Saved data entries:
____
(** ** The poll *)
Lemma timeout_loop_spec fuel : forall i beginning context,
  0 <= beginning < count context -> beginning <= i -> i + Z.of_nat fuel = beginning + count context ->
  match timeout_loop fuel i beginning context with
  | Some k => i <= k < beginning + count context /\ needs_addresses (connections context k) = true /\
      forall j, i <= j < k -> needs_addresses (connections context j) = false
  | None => forall j, i <= j < beginning + count context -> needs_addresses (connections context j) = false
  end.
Proof.
  induction fuel as [|fuel IH]; intros i beginning context Hb Hi Hf; cbn [timeout_loop]; [intros j Hj; lia|].
  destruct (needs_addresses (connections context i)) eqn:E; [split; [lia|]; split; [done|]; intros j Hj; lia|].
  destruct (Z.eqb_spec ((i + 1) mod count context) beginning) as [Em|Em].
  - assert (i + 1 = beginning + count context) as Ei.
    { pose proof (Z.div_mod (i + 1) (count context) ltac:(lia)) as D. rewrite Em in D.
      assert ((i + 1) / count context = 1 \/ (i + 1) / count context < 1 \/ 1 < (i + 1) / count context) as [H|[H|H]] by lia; [lia|nia|nia]. }
    intros j Hj. replace j with i by lia. exact E.
  - specialize (IH (i + 1) beginning context Hb ltac:(lia) ltac:(lia)).
    destruct (timeout_loop fuel (i + 1) beginning context) as [k|].
    + destruct IH as (H1 & H2 & H3). split; [lia|]. split; [done|]. intros j Hj.
      destruct (decide (j = i)) as [->|]; [exact E|]. apply H3. lia.
    + intros j Hj. destruct (decide (j = i)) as [->|]; [exact E|]. apply IH. lia.
Qed.

(** The poll goes on behind the array. It begins at a random connection and
    asks for the first that is outgoing and has no address, among as many places
    as there are connections; but the places are not counted modulo their number.
    So the connections before the first one looked at are not seen, and what lies
    behind the array is. *)
Theorem IpTunnel_timeout_never_wraps `{Platform} (nodeInterface : option (Message -> Z)) (stack : mem) (random : Z)
    (context : IpTunnel) :
  tunnel_ok context -> 0 < count context ->
  let beginning := u32 random mod count context in
  timeout nodeInterface stack random context =
    match list_find (fun i => needs_addresses (connections context i)) (seqZ beginning (count context)) with
    | Some (_, i) => '(_, events) ← requestAddresses nodeInterface stack (connections context i); Some events
    | None => Some []
    end.
Proof.
  intros (Hc & Hcap & Hn & _) Hpos beginning. pose proof (Z.mod_pos_bound (u32 random) (count context) ltac:(lia)) as Hb.
  fold beginning in Hb. unfold timeout. rewrite (proj2 (Z.eqb_neq _ 0)) by lia. fold beginning. rewrite s32_small by lia.
  pose proof (timeout_loop_spec (Z.to_nat (count context)) beginning beginning context Hb ltac:(lia) ltac:(lia)) as Hs.
  destruct (timeout_loop _ _ _ _) as [k|].
  - destruct Hs as (Hk & Ek & Hlow).
    assert (list_find (fun i => needs_addresses (connections context i)) (seqZ beginning (count context)) = Some (Z.to_nat (k - beginning), k)) as ->; [|done].
    apply list_find_Some. split; [rewrite lookup_seqZ_lt by lia; f_equal; lia|]. split; [rewrite Ek; done|].
    intros j y Hj Hlt. apply lookup_seqZ in Hj as [-> Hj]. rewrite Hlow by lia. tauto.
  - assert (list_find (fun i => needs_addresses (connections context i)) (seqZ beginning (count context)) = None) as ->; [|done].
    apply list_find_None. apply Forall_forall. intros j Hj. apply list_elem_of_In, elem_of_seqZ in Hj. rewrite Hs by lia. tauto.
Qed.
(** [message] is aligned on the content, [(m, ip6)] is where the header is. *)
Definition isRouterTraffic (message : Message) (m : mem) (ip6 : Z) : bool :=
  if negb (m (ip6 + IP6Header_nextHeader) =? 17) || negb (m (ip6 + IP6Header_hopLimit) =? 0) then false
  else
    let uh := message.(bytes) in
    (Headers_UDPHeader_SIZE <=? length message)
    && (load 4 message.(buffer) (uh + UDPHeader_sourceAndDestPorts) =? 0)
    && (Endian_bigEndianToHost16 (load 2 message.(buffer) (uh + UDPHeader_length_be)) =? length message - Headers_UDPHeader_SIZE).

(** The handle of a session that is new is in front of the content. *)
Definition takeHandle (message : Message) (containsHandle : bool) : act Message :=
  if containsHandle && (4 <=? length message) then
    '(handle_be, message) ← lift (Message_pop message 4);
    s ← the_session;
    _ ← put_session (set_handle_and_version (load 4 (of_list handle_be) 0 .| HANDLE_FLAG_BIT_be)
                       (if s.(session_version) =? 0 then Version_CURRENT_PROTOCOL else s.(session_version)) s);
    mret message
  else mret message.

(** A header that lies elsewhere than directly before the content is moved
    there; [sizeDiff] is the distance, and the packet is that much shorter. *)
Definition writeToTun (message : Message) : act Z :=
  h ← the ip6Header;
  '(m, a) ← lift (header_in message.(buffer) h);
  let limited (m : mem) :=
    if m (a + IP6Header_hopLimit) =? 255 then set m (a + IP6Header_hopLimit) (m (a + IP6Header_hopLimit) - 1) else m in
  message ← lift (Message_shift message Headers_IP6Header_SIZE);
  let sizeDiff := u16 (match h with InPacket a => message.(bytes) - a | _ => stack_distance end) in
  let shorter (m : mem) :=
    write m (a + IP6Header_payloadLength_be) (store 2 (Endian_hostToBigEndian16
      (u16 (Endian_bigEndianToHost16 (load 2 m (a + IP6Header_payloadLength_be)) - sizeDiff)))) in
  let m := limited m in
  let message :=
    match h with
    | InPacket _ =>
        if sizeDiff =? 0 then with_buffer message m
        else let m := shorter m in with_buffer message (write m message.(bytes) (read m a Headers_IP6Header_SIZE))
    | _ =>
        if sizeDiff =? 0 then message
        else with_buffer message (write message.(buffer) message.(bytes) (read (shorter m) a Headers_IP6Header_SIZE))
    end in
  message ← lift (TUNMessageType_push message Ethernet_TYPE_IP6);
  _ ← emit (TunOut message);
  mret Error_NONE.
(** A packet whose header lies [k] bytes in front of where it belongs. *)
Lemma writeToTun_spec (d : state) msg a k hd :
  d.(current).(ip6Header) = InPacket a -> message_ok msg -> 44 <= padding msg -> bytes msg - 40 = a + k -> 0 <= k < 2 ^ 16 ->
  read msg.(buffer) a 40 = hd -> nth 0 hd 0 >> 4 = 6 ->
  exists t, writeToTun msg d = Some (Error_NONE, with_output (TunOut t) d) /\
    exists t', TUNMessageType_pop t = Some (Ethernet_TYPE_IP6, t') /\ content t' = shorter k (limited hd) ++ content msg.
Proof.
  intros Hh (Hl & Hp & Ht & Hm) Hpad Ha Hk Ehd Hv. unfold writeToTun. run. rewrite Hh. cbn [header_in]. run.
  unfold Headers_IP6Header_SIZE. rewrite shift_up by lia. run. cbn [bytes buffer].
  replace (bytes msg - 40 - a) with k by lia. rewrite u16_small by lia.
  destruct (read_limited (buffer msg) a 40 ltac:(lia)) as (R1 & R2 & R3). unfold IP6Header_hopLimit. set (m1 := if _ =? 255 then _ else _) in *.
  rewrite Ehd in R1. specialize (R3 Hm). assert (List.length hd = 40%nat) as Hhl by (rewrite <-Ehd, length_read; done).
  assert (forall m2, mem_ok m2 -> read m2 (bytes msg - 40) 40 = shorter k (limited hd) -> (forall x, bytes msg <= x -> m2 x = buffer msg x) ->
    exists t, (t0 ← lift (TUNMessageType_push {| length := length msg + 40; padding := padding msg - 40; bytes := bytes msg - 40; buffer := m2 |}
                 Ethernet_TYPE_IP6); _ ← modify (with_output (TunOut t0)); mret Error_NONE) d = Some (Error_NONE, with_output (TunOut t) d) /\
      exists t', TUNMessageType_pop t = Some (Ethernet_TYPE_IP6, t') /\ content t' = shorter k (limited hd) ++ content msg) as Hpush.
  { intros m2 Hm2 Hr Hrest. set (M := {| length := _; padding := _; bytes := _; buffer := m2 |}).
    destruct (push_pop M Ethernet_TYPE_IP6) as (t & t' & E1 & E2 & E3 & _).
    - unfold message_ok. cbn. split_and!; done || lia.
    - cbn. lia.
    - right. split; [done|]. cbn [M bytes buffer]. pose proof (nth_read m2 (bytes msg - 40) 40 0 0 ltac:(lia)) as H0.
      rewrite Z.add_0_r in H0. rewrite <-H0, Hr, shorter_first, limited_first by (rewrite limited_length; done). exact Hv.
    - exists t. rewrite E1. run. split; [done|]. exists t'. split; [exact E2|]. rewrite E3. unfold content. cbn [M bytes buffer length].
      rewrite (read_split _ _ _ 40), Hr by lia. f_equal. replace (bytes msg - 40 + 40) with (bytes msg) by lia.
      replace (length msg + 40 - 40) with (length msg) by lia. apply read_ext. intros j Hj. apply Hrest. lia. }
  destruct (Z.eqb_spec k 0) as [->|Hk0].
  - apply Hpush; [done| |intros x Hx; apply R2; lia]. unfold shorter. cbn [Z.eqb]. rewrite <-R1. f_equal. lia.
  - unfold IP6Header_payloadLength_be. set (m2 := write m1 (a + 4) _).
    assert (read m2 a 40 = shorter k (limited hd)) as E2 by (rewrite <-R1; apply (read_shorter m1 a k R3 Hk0)).
    apply Hpush.
    + apply write_ok; [apply write_ok; [done|apply store_ok]|]. apply read_ok, write_ok; [done|apply store_ok].
    + rewrite read_write_same by (rewrite length_read; done). exact E2.
    + intros x Hx. rewrite write_out by (rewrite length_read; lia). unfold m2. rewrite write_out by (rewrite length_store; lia). apply R2. lia.
Qed.
(* ===== verification/DucttapeDHT.v ===== *)
(** * Messages of the DHT between nodes (net/Ducttape.c, handleOutgoing and
    incomingForMe)

    A message of the DHT travels in a UDP packet with port 0 and hop limit 0
    between the nodes' addresses. It is proved to arrive at the DHT of the other
    node as it was given to Ducttape, with the address of the sender. *)
From stdpp Require Import gmap.
From S2P Require Import Prelude Memory Endian Bits Checksum Headers Message NaCl ReplayProtector CryptoAuth Benc Address NodeCollector Map SessionManager DHT Ducttape TUNMessageType IpTunnel DucttapeData DucttapeDelivery.
Open Scope Z_scope.

(** ** The packet *)
Section packet.
  Context {P : Platform}.

Definition dht_fields (source destination : list Z) (checksum : Z) (data : list Z) : list (list Z) :=
  let n := Z.of_nat (List.length data) in
  [store 2 0; store 2 0; store 2 (Endian_hostToBigEndian16 (n + 8)); [17]; [0]; source; destination;
   store 4 0; store 2 (Endian_hostToBigEndian16 n); store 2 checksum; data].

Definition dht_checksum (source destination data : list Z) : Z :=
  let l := of_list (concat (dht_fields source destination 0 data)) in
  Checksum_udpIp6 l 8 l 40 (Z.of_nat (List.length data) + 8).

Definition dht_header (source destination : list Z) (n : Z) : list Z :=
  store 2 0 ++ store 2 0 ++ store 2 (Endian_hostToBigEndian16 (n + 8)) ++ [17; 0] ++ source ++ destination.
Definition dht_udp (source destination data : list Z) : list Z :=
  store 4 0 ++ store 2 (Endian_hostToBigEndian16 (Z.of_nat (List.length data))) ++ store 2 (dht_checksum source destination data) ++ data.

  Variables source destination : list Z.
  Hypotheses (Hs : List.length source = 16%nat) (Hd : List.length destination = 16%nat).

Lemma length_dht c d : Z.of_nat (List.length (concat (dht_fields source destination c d))) = 48 + Z.of_nat (List.length d).
Proof. unfold dht_fields. cbn [concat]. rewrite !length_app, !length_store. cbn [List.length]. lia. Qed.

Lemma dht_packet data :
  concat (dht_fields source destination (dht_checksum source destination data) data) =
    dht_header source destination (Z.of_nat (List.length data)) ++ dht_udp source destination data.
Proof. unfold dht_fields, dht_header, dht_udp. cbn [concat]. rewrite <-!app_assoc, app_nil_r. reflexivity. Qed.
(** ** What each screen can change *)

(** X16.  The operator's events (parking, quote, payment, cancel, hiding the
    confirmation) never add, remove, rename or reorder slots: the ids of
    [sampleSlots], in array order, are the same after the event. *)
Theorem operator_events_keep_ids (e : Event) (p : Page) :
  operatorEvent e = true →
  Slot.id <$> sampleSlots (dispatch e p) = Slot.id <$> sampleSlots p ∧
  length (sampleSlots (dispatch e p)) = length (sampleSlots p).
Proof.
  intros Hop.
  assert (Slot.id <$> sampleSlots (dispatch e p) = Slot.id <$> sampleSlots p) as Hids.
  { destruct e as [v|v|now n ty|now n|n| |]; try discriminate; cbn [dispatch].
    - unfold handleParking. repeat case_decide; try done.
      destruct (list_find _ _) as [[i slot]|] eqn:Hfind; [|done]. cbn.
      apply list_find_Some in Hfind as (Hi & _ & _).
      rewrite list_fmap_insert. apply list_insert_id.
      by rewrite list_lookup_fmap, Hi.
    - by rewrite handleRemoval_slots.
    - unfold confirmPayment.
      destruct (list_find _ _) as [[i slot]|] eqn:Hfind; [|done]. cbn.
      apply list_find_Some in Hfind as (Hi & _ & _).
      rewrite list_fmap_insert. apply list_insert_id.
      by rewrite list_lookup_fmap, Hi.
    - done.
    - done. }
  split; [exact Hids|].
  apply (f_equal length) in Hids. by rewrite !length_fmap in Hids.
Qed.

Lemma operator_events_keep_ids_witness :
  Slot.id <$> sampleSlots (dispatch (ConfirmClick "abc123") (initialPage 0)) =
    Slot.id <$> sampleSlots (initialPage 0) ∧
  length (sampleSlots (dispatch (ConfirmClick "abc123") (initialPage 0))) =
    length (sampleSlots (initialPage 0)).
Proof.
  apply (operator_events_keep_ids (ConfirmClick "abc123") (initialPage 0)).
  reflexivity.
Defined.

(** X17.  The admin's events (adding and removing a slot) never touch a
    parked vehicle: the occupied slots, with their numbers, types and entry
    times, are the same and in the same order after the event, and the two
    operator panels are as before. *)
Theorem admin_events_keep_vehicles (e : Event) (p : Page) :
  operatorEvent e = false →
  filter isOccupied (sampleSlots (dispatch e p)) = filter isOccupied (sampleSlots p) ∧
  parkConfirm (dispatch e p) = parkConfirm p ∧
  feeDisplay (dispatch e p) = feeDisplay p.
Proof.
  intros Hop. destruct e as [v|v|now n ty|now n|n| |]; try discriminate; cbn [dispatch].
  - unfold addParkingSlot. repeat case_decide; cbn; try done.
    split; [|done]. rewrite filter_app, filter_cons_False by discriminate.
    by rewrite filter_nil, app_nil_r.
  - unfold removeParkingSlot. case_decide; [done|].
    destruct (list_find _ _) as [[i slot]|] eqn:Hfind; [|done].
    case_decide as Hocc; [done|]. cbn. split; [|done].
    apply list_find_Some in Hfind as (Hi & _ & _).
    destruct (insert_middle _ i slot slot Hi) as (Hsplit & _ & ->).
    rewrite Hsplit at 3.
    rewrite !filter_app. by rewrite filter_cons_False.
Qed.

Lemma admin_events_keep_vehicles_witness :
  filter isOccupied (sampleSlots (dispatch (RemoveSlotClick "a2") (initialPage 0))) =
    filter isOccupied (sampleSlots (initialPage 0)) ∧
  parkConfirm (dispatch (RemoveSlotClick "a2") (initialPage 0)) = parkConfirm (initialPage 0) ∧
  feeDisplay (dispatch (RemoveSlotClick "a2") (initialPage 0)) = feeDisplay (initialPage 0).
Proof.
  apply (admin_events_keep_vehicles (RemoveSlotClick "a2") (initialPage 0)).
  reflexivity.
Defined.

(** ** Counting vehicles *)

(** X18.  A successful [handleParking] raises the number of occupied slots
    by exactly one, and a [confirmPayment] that finds its vehicle lowers it by
    exactly one. *)
Theorem occupied_count_steps (now : Z) (number ty value : string) (p : Page) :
  (normalize number ≠ "" → ty ≠ "" →
   ¬ Exists (holds (normalize number)) (sampleSlots p) →
   Exists isAvailable (sampleSlots p) →
   length (filter isOccupied (sampleSlots (handleParking now number ty p))) =
     S (length (filter isOccupied (sampleSlots p)))) ∧
  (Exists (holds (normalize value)) (sampleSlots p) →
   S (length (filter isOccupied (sampleSlots (confirmPayment value p)))) =
     length (filter isOccupied (sampleSlots p))).
Proof.
  split.
  - intros Hn Ht Hfresh Hav.
    destruct (find_available _ Hav) as [[i slot] Hfind].
    rewrite (handleParking_admits now number ty p i slot) by assumption. cbn.
    apply list_find_Some in Hfind as (Hi & Hst & _).
    destruct (insert_middle _ i slot (park (normalize number) ty now slot) Hi)
      as (Hsplit & -> & _).
    rewrite Hsplit at 3. rewrite !filter_app, !length_app.
    rewrite filter_cons_True by done.
    rewrite (filter_cons_False _ slot) by (unfold isOccupied; rewrite Hst; discriminate).
    cbn. lia.
  - intros Hheld.
    destruct (held_find _ _ Hheld) as [[i slot] Hfind].
    rewrite (confirmPayment_found value p i slot Hfind). cbn.
    apply list_find_Some in Hfind as (Hi & [Hst _] & _).
    destruct (insert_middle _ i slot (free slot) Hi) as (Hsplit & -> & _).
    rewrite Hsplit at 3. rewrite !filter_app, !length_app.
    rewrite filter_cons_False by discriminate.
    rewrite (filter_cons_True _ slot) by done.
    cbn. lia.
Qed.

Lemma occupied_count_steps_witness :
  S (length (filter isOccupied (sampleSlots (confirmPayment " abc123" (initialPage 0))))) =
    length (filter isOccupied (sampleSlots (initialPage 0))).
Proof.
  refine (proj2 (occupied_count_steps 0 "" "" " abc123" (initialPage 0)) _).
  apply (bool_decide_unpack _). vm_compute. reflexivity.
Defined.

(** ** The table of parked vehicles *)

Lemma table_rows (now : Z) (slots : list Slot.t) :
  Forall slot_wf slots →
  (∀ v : string, (occurrences v slots ≤ 1)%nat) →
  ∃ rows : list VehicleRow,
    mapM (vehicleRow now) (filter isOccupied slots) = Some rows ∧
    row_slot <$> rows = Slot.id <$> filter isOccupied slots ∧
    (∀ v : string, v ∈ row_number <$> rows ↔ Exists (holds v) slots) ∧
    NoDup (row_number <$> rows) ∧
    Forall (λ row, is_Some (row_entry row) ∧
                   row_duration row = calculateDuration (ADate (row_entry row)) now) rows.
Proof.
  induction slots as [|slot l IH]; intros Hwf Honce.
  - exists []. split_and!; try done.
    + intros v. split; [by intros ?%elem_of_nil|by intros ?%Exists_nil].
    + constructor.
  - apply Forall_cons in Hwf as [Hslot Hwf].
    destruct (IH Hwf) as (rows & Hrows & Hids & Hmem & Hnodup & Hdur).
    { intros v. specialize (Honce v). rewrite occurrences_cons in Honce. lia. }
    destruct (decide (isOccupied slot)) as [Hocc|Hocc].
    + rewrite filter_cons_True by done.
      unfold slot_wf in Hslot. unfold isOccupied in Hocc. rewrite Hocc in Hslot.
      destruct Hslot as (n & ty & en & Hn & Hty & Hen & _).
      assert (∀ v, holds v slot ↔ v = n) as Hholds.
      { intros v. unfold holds. rewrite Hn. split; [by intros [_ [= ->]]|by intros ->]. }
      exists (mkVehicleRow (Slot.id slot) n (capitalize ty) (Some en)
                (calculateDuration (ADate (Some en)) now) :: rows).
      split_and!.
      * assert (vehicleRow now slot =
                Some (mkVehicleRow (Slot.id slot) n (capitalize ty) (Some en)
                        (calculateDuration (ADate (Some en)) now))) as Hrow.
        { unfold vehicleRow. by rewrite Hn, Hty, Hen. }
        cbn [mapM]. rewrite Hrow, Hrows. done.
      * cbn. by rewrite Hids.
      * intros v. cbn. rewrite elem_of_cons, Exists_cons, Hmem, Hholds. done.
      * cbn. apply NoDup_cons. split; [|done].
        intros Hdup. apply Hmem in Hdup. apply occurrences_pos in Hdup.
        specialize (Honce n). rewrite occurrences_cons in Honce.
        rewrite decide_True in Honce by (by apply Hholds). lia.
      * apply Forall_cons. split; [|done]. cbn. by split.
    + rewrite filter_cons_False by done.
      exists rows. split_and!; try done.
      intros v. rewrite Exists_cons, Hmem. split; [tauto|].
      intros [[Hst _]|?]; [|done]. by destruct Hocc.
Qed.



(** ** The operator's slot grid *)



(** ** Blank input and spelling *)

Lemma toUpperCase_empty (s : string) : JsString.toUpperCase s = "" → s = "".
Proof. by destruct s. Qed.

Lemma trimEnd_empty (s : string) : JsString.trimEnd s = "" → allWhiteSpace s = true.
Proof.
  induction s as [|c r IH]; [done|].
  cbn. destruct (JsString.trimEnd r); [|discriminate].
  destruct (JsString.isWhiteSpace c); [|discriminate].
  intros _. by apply IH.
Qed.

Lemma trimStart_blank_inv (s : string) :
  allWhiteSpace (JsString.trimStart s) = true → allWhiteSpace s = true.
Proof.
  induction s as [|c r IH]; [done|].
  cbn. destruct (JsString.isWhiteSpace c) eqn:Hc; [exact IH|].
  cbn. by rewrite Hc.
Qed.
____
**Work to be completed:** Those lines of the records that contain the string "Platform" should be identified and copied.

**Reply to the exercise:**
Theorem IpTunnel_timeout_never_wraps `{Platform} (nodeInterface : option (Message -> Z)) (stack : mem) (random : Z)
  Context {P : Platform}.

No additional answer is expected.